If all goes on schedule, cellphone users in Burleigh County could post emergencies through this method sometime in 2014. The technology even allows videos and data from vehicle computers to be sent directly to dispatchers.
Mike Dannenfelzer, communications manager for the Bismarck/Burleigh Combined Communications Center, said Monday that commissioners amended their agreement with the North Dakota Association of Counties to help set up a statewide Next Generation 911 system.
The county will pay the NDACo 15 percent of the landline and cell phone taxes collected on monthly phone bills. The decision changes the scope of the county’s contract to also organize a 911 texting system. The county will be paying $27,000 more per year to the association to set up the foundation for the system to help implement it statewide.The county previously paid $144,000 per year to the group.
Dannenfelzer said the county association has hired Jason Horning as its program director for the statewide project.
“Texting (911) has come up during the Virginia Tech shootings. Texting would be an advantage during a home break-in when the victim would not want to be seen or heard,” he said.
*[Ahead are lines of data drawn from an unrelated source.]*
Lemma visit_complete f x s :
  closed → is_Some (D !! x) → dfs_ok s → on_path x s →
  (length (keys D) + 1 ≤ f + length (visiting s))%nat →
  fails_on_cycle (visit f D x s).
Proof.
  intros Hcl. revert x s. induction f as [|f IH]; intros x s Hx Hs (Hnd & Hsub & Hreach) Hf.
  { pose proof (submseteq_length _ _ (NoDup_submseteq _ _ Hnd Hsub)). lia. }
  rewrite visit_unfold.
  destruct (mem x (visiting s)) eqn:Hv.
  { apply mem_true in Hv. cbn. eauto. }
  apply mem_false in Hv. destruct (mem x (visited s)) eqn:Hd; [done|]. apply mem_false in Hd.
  destruct Hx as [deps Ex]. rewrite Ex. cbn [mbind res_bind].
  assert (Hdeps : ∀ l s', l ⊆ deps → dfs_ok s' → visiting s' = x :: visiting s →
    fails_on_cycle (visit_deps f l s')).
  { induction l as [|d l IHl]; intros s' Hl Hs' Ev; [done|]. cbn [visit_deps].
    assert (Hxd : dep x d) by (exists deps; set_solver).
    assert (Hfd : fails_on_cycle (visit f D d s')).
    { apply IH; [by eapply Hcl|done| |rewrite Ev; cbn; lia].
      unfold on_path. rewrite Ev. split_and!.
      - by constructor.
      - intros y [->|?]%elem_of_cons; [apply keys_lookup; eauto | auto].
      - intros v [->|Hv']%elem_of_cons; [by apply tc_once|].
        eapply tc_transitive; [by apply Hreach | by apply tc_once]. }
    destruct (visit f D d s') as [s''|e] eqn:Ed; [|done]. cbn [mbind res_bind].
    apply visit_sound in Ed as (E1 & _ & _ & Hs''); [|done].
    apply IHl; [set_solver|done|congruence]. }
  specialize (Hdeps deps (Dfs (x :: visiting s) (visited s))).
  destruct (visit_deps f deps _) as [s'|e]; [done|]. cbn. apply Hdeps; [done| |done].
  destruct Hs as [? Hs]. split; [done|]. cbn. intros y [->|?]%elem_of_cons; auto.
Qed.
He said it could also help in an abduction.
Dannenfelzer said “it’s reasonable” that texting 911 messages could start in Burleigh County in two years and the upgrades bid out by mid-2013. Hardware and software improvement costs could range near $300,000, he said. Funding would come from the phone taxes that users already pay.
Dannenfelzer said coordinating the 911 system through the NDACo is more cost-efficient than each statewide entity setting up their own and it is more favorable for regional networks of this type.
He doesn’t expect a texting 911 system to cost users any more on their monthly phone bills, but said that might be decided after the improvements are bid out.